Modelling Candida albicans infection of the human gut using human intestinal organoid cultures

Candida albicans is recognised as the most prominent fungal commensal and pathogen of humans. C. albicans is perfectly adapted for commensalism in healthy mammalian hosts, but pathogenesis occurs when hosts develop immunodeficiency, microbial dysbiosis and epithelial damage.
Susceptibility of the human intestinal epithelium to C. albicans infection is not well understood. It is likely that intestinal luminal factors, such as diet-derived and microbial metabolites released into the luminal microenvironment, act as drivers of susceptibility. At present, studies have had to rely upon mouse models or human epithelial cell lines; however, these do not completely mimic the human gut. In this project human-derived intestinal organoids will be utilised, REPLACING use of mouse models.
One potential contributor to intestinal susceptibility to fungal infection is a potent intestinal toxin, the common mycotoxin food contaminant deoxynivalenol (DON). DON targets intestinal epithelial barrier integrity and pro-inflammatory signalling in human epithelial cell lines and pig intestinal explants. Furthermore, DON exposure has been shown to facilitate intestinal bacterial translocation and systemic infection by pathogenic bacteria such as Salmonella and E. coli in vitro and in vivo.
This project aims to further develop our human-derived intestinal organoid model to investigate interactions of C. albicans with the human gut and to elucidate the effect of the mycotoxin DON on the susceptibility of the human intestinal epithelium to C. albicans infection.
Aims:
1. Develop intestinal organoids model to study the interaction of C. albicans with human gut epithelium.
2. Study the effect of C. albicans on intestinal barrier function and pro-inflammatory responses.

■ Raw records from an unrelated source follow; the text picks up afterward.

(** Putting [b] in front. *)
Lemma links_push nx pv a l b z :
  NoDup l → b ∉ l → b ≠ a → b ≠ z → z ∉ l → a ∉ l → links nx pv a l z →
  links (upd (upd nx b (nx a)) a b) (upd (upd pv b a) (nx a) b) a (b :: l) z.
Proof.
  intros Hnd Hb Hba Hbz Hz Ha Hl. simpl. rewrite upd_eq. destruct l as [|x l]; simpl in *.
  - destruct Hl as [-> _]. rewrite (upd_ne _ z) by done. rewrite !upd_eq, (upd_ne _ a), upd_eq by done. done.
  - destruct Hl as (-> & Hp & Hl). apply not_elem_of_cons in Hb as [Hbx Hb].
    apply NoDup_cons in Hnd as [Hnd _].
    rewrite (upd_ne _ x _ b) by done. rewrite !upd_eq, (upd_ne _ a), upd_eq by done. split_and!; [done..|].
    revert Hl. apply links_ext; intros w Hw.
    + assert (w ≠ a ∧ w ≠ b) as [??] by (clear -Hw Ha Hb Hbx; set_solver). by rewrite !upd_ne.
    + assert (w ≠ x ∧ w ≠ b) as [??] by (clear -Hw Hz Hb Hbx Hbz Hnd; set_solver). by rewrite !upd_ne.
Qed.

(** ** The state of the cache *)

(** The buffers in list order, most recently used first. *)
Definition ring (f : Z → buf) (l : list Z) : Prop :=
  NoDup l ∧ (∀ b, b ∈ l ↔ 0 ≤ b < NBUF) ∧
  links (λ b, b_next (f b)) (λ b, b_prev (f b)) HEAD l HEAD.

(** Buffer [b] caches block [bn] of the disk. *)
Definition caches (s : bio) (b bn : Z) : Prop :=
  0 ≤ b < NBUF ∧ b_dev (bufs s b) = 1 ∧ b_blockno (bufs s b) = bn.
#[global] Instance caches_dec s b bn : Decision (caches s b bn).
Proof. unfold caches. apply _. Defined.

(** The contents of block [bn] as readers of the cache see them. *)
Definition view (s : bio) (bn : Z) : list Z :=
  match List.find (λ b, bool_decide (caches s b bn)) (seqZ 0 NBUF) with
  | Some b => b_data (bufs s b)
  | None => blocks (dk s) bn
  end.

(** Between operations [held] lists the locked buffers and [pins] the blocks
    whose buffers are dirty: a buffer that is neither has the bytes of the disk. *)
Record bio_inv (s : bio) (l held pins : list Z) : Prop := mk_bio_inv {
  bi_ring : ring (bufs s) l;
  bi_held : NoDup held ∧ held ⊆ l;
  bi_flags b : b ∈ l → b_flags (bufs s b) ∈ [0; B_VALID; Z.lor B_VALID B_DIRTY];
  bi_free b : b ∈ l → b ∉ held → sl_locked (b_lock (bufs s b)) = false ∧ b_refcnt (bufs s b) = 0;
  bi_lock b : b ∈ held → sl_locked (b_lock (bufs s b)) = true ∧ b_refcnt (bufs s b) = 1 ∧ b_dev (bufs s b) = 1;
  bi_valid b : b ∈ l → b_dev (bufs s b) = 1 → b_flags (bufs s b) ≠ 0 ∧
    0 ≤ b_blockno (bufs s b) < disksize (dk s) ∧ length (b_data (bufs s b)) = Z.to_nat BSIZE;
  bi_uniq b b' bn : caches s b bn → caches s b' bn → b = b';
  bi_dirty b : b ∈ l → b_flags (bufs s b) = Z.lor B_VALID B_DIRTY →
    b_dev (bufs s b) = 1 ∧ b_blockno (bufs s b) ∈ pins;
  bi_pin k : k ∈ pins → ∃ b, caches s b k ∧ b_flags (bufs s b) = Z.lor B_VALID B_DIRTY;
  bi_clean b : b ∈ l → b ∉ held → b_dev (bufs s b) = 1 → b_flags (bufs s b) = B_VALID →
    b_data (bufs s b) = blocks (dk s) (b_blockno (bufs s b));
  bi_disk bn : 0 ≤ bn < disksize (dk s) → length (blocks (dk s) bn) = Z.to_nat BSIZE }.

Lemma ring_length f l : ring f l → length l = Z.to_nat NBUF.
Proof.
  intros (Hnd & Hin & _). rewrite <- (length_seqZ 0 NBUF). apply Permutation_length.
  apply NoDup_Permutation; [done|apply NoDup_seqZ|]. intros b. rewrite Hin, elem_of_seqZ. lia.
Qed.

Lemma view_cached s b bn :
  (∀ b b' bn, caches s b bn → caches s b' bn → b = b') → caches s b bn → view s bn = b_data (bufs s b).
Proof.
  intros Hu Hc. unfold view. destruct (List.find _ _) as [b'|] eqn:Hf.
  - apply find_some in Hf as [_ Hc']. apply bool_decide_eq_true in Hc'. by rewrite (Hu b b' bn).
  - exfalso. eapply find_none in Hf; [|apply list_elem_of_In, elem_of_seqZ; destruct Hc as [Hr _]; split; [apply Hr|lia]].
    apply bool_decide_eq_false in Hf. done.
Qed.

Lemma view_uncached s bn : (∀ b, ¬ caches s b bn) → view s bn = blocks (dk s) bn.
Proof.
  intros Hn. unfold view. destruct (List.find _ _) as [b'|] eqn:Hf; [|done].
  apply find_some in Hf as [_ Hc']. apply bool_decide_eq_true in Hc'. by apply Hn in Hc'.
Qed.

(** ** The scans *)

Definition is_block (f : Z → buf) (dev bn b : Z) : bool :=
  Z.eqb (b_dev (f b)) dev && Z.eqb (b_blockno (f b)) bn.
Definition is_unused (f : Z → buf) (b : Z) : bool :=
  Z.eqb (b_refcnt (f b)) 0 && Z.eqb (Z.land (b_flags (f b)) B_DIRTY) 0.

Lemma find_cached_spec f pv a l n dev bn :
  links (λ b, b_next (f b)) pv a l HEAD → HEAD ∉ l → (length l < n)%nat →
  find_cached n f (b_next (f a)) dev bn = Ret (List.find (is_block f dev bn) l).
Proof.
  revert a n. induction l as [|x l IH]; intros a n Hl Hh Hn; (destruct n as [|n]; [simpl in Hn; lia|]).
  - destruct Hl as [-> _]. done.
  - destruct Hl as (-> & _ & Hl). apply not_elem_of_cons in Hh as [Hx Hh]. simpl.
    rewrite (proj2 (Z.eqb_neq x HEAD)) by done. unfold is_block at 1.
    destruct (Z.eqb _ dev && _); [done|]. apply IH; [done|done|simpl in Hn; lia].
Qed.

Lemma find_unused_spec f nx z l n :
  links nx (λ b, b_prev (f b)) HEAD l z → HEAD ∉ l → (length l < n)%nat →
  find_unused n f (b_prev (f z)) = Ret (List.find (is_unused f) (rev l)).
Proof.
  revert z n. induction l as [|x l IH] using rev_ind; intros z n Hl Hh Hn;
    (destruct n as [|n]; [rewrite ?length_app in Hn; simpl in Hn; lia|]).
  - destruct Hl as [_ ->]. done.
  - apply links_app in Hl as [Hl [_ ->]]. apply not_elem_of_app in Hh as [Hh Hx].
    rewrite rev_app_distr. simpl. rewrite (proj2 (Z.eqb_neq x HEAD)) by set_solver.
    unfold is_unused at 1. destruct (Z.eqb _ 0 && _); [done|].
    apply IH; [done|done|]. rewrite length_app in Hn. simpl in Hn. lia.
Qed.

Lemma ring_head f l : ring f l → HEAD ∉ l.
Proof. intros (_ & Hin & _) Hh. apply Hin in Hh. unfold HEAD in Hh. lia. Qed.

Lemma ring_find_cached f l dev bn :
  ring f l → find_cached SCAN f (b_next (f HEAD)) dev bn = Ret (List.find (is_block f dev bn) l).
Proof.
  intros Hr. pose proof (ring_length f l Hr). pose proof (ring_head f l Hr). destruct Hr as (_ & _ & Hl).
  eapply find_cached_spec; [done|done|unfold SCAN; lia].
Qed.

Lemma ring_find_unused f l :
  ring f l → find_unused SCAN f (b_prev (f HEAD)) = Ret (List.find (is_unused f) (rev l)).
Proof.
  intros Hr. pose proof (ring_length f l Hr). pose proof (ring_head f l Hr). destruct Hr as (_ & _ & Hl).
  eapply find_unused_spec; [done|done|unfold SCAN; lia].
Qed.

(** With fewer held and pinned buffers than [NBUF] one can be recycled. *)
Lemma unused_exists s l held pins :
  bio_inv s l held pins → (length held + length pins < Z.to_nat NBUF)%nat →
  ∃ b, b ∈ l ∧ is_unused (bufs s) b = true.
Proof.
  intros Hi Hlen. set (D := filter (λ b, b_flags (bufs s b) = Z.lor B_VALID B_DIRTY) l).
  destruct (decide (Exists (λ b, b ∉ held ∧ b ∉ D) l)) as [(b & Hb & Hh & Hd)%Exists_exists|Hno].
  - exists b. split; [done|]. unfold is_unused.
    destruct (bi_free _ _ _ _ Hi b Hb Hh) as [_ ->].
    pose proof (bi_flags _ _ _ _ Hi b Hb) as Hf.
    assert (b_flags (bufs s b) ≠ Z.lor B_VALID B_DIRTY).
    { intros He. apply Hd, list_elem_of_filter. done. }
    rewrite !elem_of_cons in Hf. 
    destruct Hf as [Hf|[Hf|[Hf|Hf]]]; [by rewrite Hf|by rewrite Hf|done|by apply elem_of_nil in Hf].
  - exfalso. assert (Hsub : l ⊆ held ++ D).
    { intros b Hb. apply elem_of_app. destruct (decide (b ∈ held)); [by left|right].
      destruct (decide (b ∈ D)); [done|]. exfalso. apply Hno, Exists_exists. eauto. }
    pose proof (bi_ring _ _ _ _ Hi) as Hr. pose proof (ring_length _ _ Hr) as Hll.
    destruct Hr as (Hnd & Hin & _).
    assert (HD : (length D ≤ length pins)%nat).
    { rewrite <- (length_fmap (λ b, b_blockno (bufs s b)) D). apply submseteq_length, NoDup_submseteq.
      - apply NoDup_fmap_2_strong; [|by apply NoDup_filter].
        intros b b' [Hf Hb]%list_elem_of_filter [Hf' Hb']%list_elem_of_filter Heq.
        destruct (bi_dirty _ _ _ _ Hi b Hb Hf) as [Hd _]. destruct (bi_dirty _ _ _ _ Hi b' Hb' Hf') as [Hd' _].
        apply (bi_uniq _ _ _ _ Hi b b' (b_blockno (bufs s b))); split_and!; try done; by apply Hin.
      - intros bn (b & -> & [Hf Hb]%list_elem_of_filter)%list_elem_of_fmap. by apply (bi_dirty _ _ _ _ Hi b). }
    assert (length l ≤ length (held ++ D))%nat by (by apply submseteq_length, NoDup_submseteq).
    rewrite length_app in *. lia.
Qed.

(** ** Taking a buffer *)

Lemma ring_upd f l b x :
  b_prev x = b_prev (f b) → b_next x = b_next (f b) → ring f l → ring (upd f b x) l.
Proof.
  intros Hp Hn (Hnd & Hin & Hl). split_and!; [done..|].
  revert Hl. apply links_ext; intros y _; unfold upd; case_decide; by subst.
Qed.

Lemma caches_upd s b x b' bn :
  caches (mkBio (upd (bufs s) b x) (dk s)) b' bn ↔
  (b' = b ∧ 0 ≤ b < NBUF ∧ b_dev x = 1 ∧ b_blockno x = bn) ∨ (b' ≠ b ∧ caches s b' bn).
Proof. unfold caches, upd; simpl. case_decide; subst; naive_solver. Qed.

Lemma cached_dec s bn : (∃ b, caches s b bn) ∨ (∀ b, ¬ caches s b bn).
Proof.
  destruct (List.find (λ b, bool_decide (caches s b bn)) (seqZ 0 NBUF)) as [b|] eqn:Hf.
  - left. exists b. by apply find_some in Hf as [_ Hf%bool_decide_eq_true].
  - right. intros b Hc. eapply find_none in Hf.
    + by apply bool_decide_eq_false in Hf.
    + apply list_elem_of_In, elem_of_seqZ. destruct Hc as [? _]. lia.
Qed.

3. Investigate the effect of a diet-derived intestinal mycotoxin (deoxynivalenol, DON) on epithelial responses to C. albicans.
Methodology:
The project will utilise human-derived intestinal organoid cultures to assess the intestinal adhesion and infection of C. albicans and to explore the potential effects of DON. Host-fungal co-cultures will be established and intestinal function will be assessed as using trans epithelial electrical resistance, barrier protein expression and induction of cytokine release.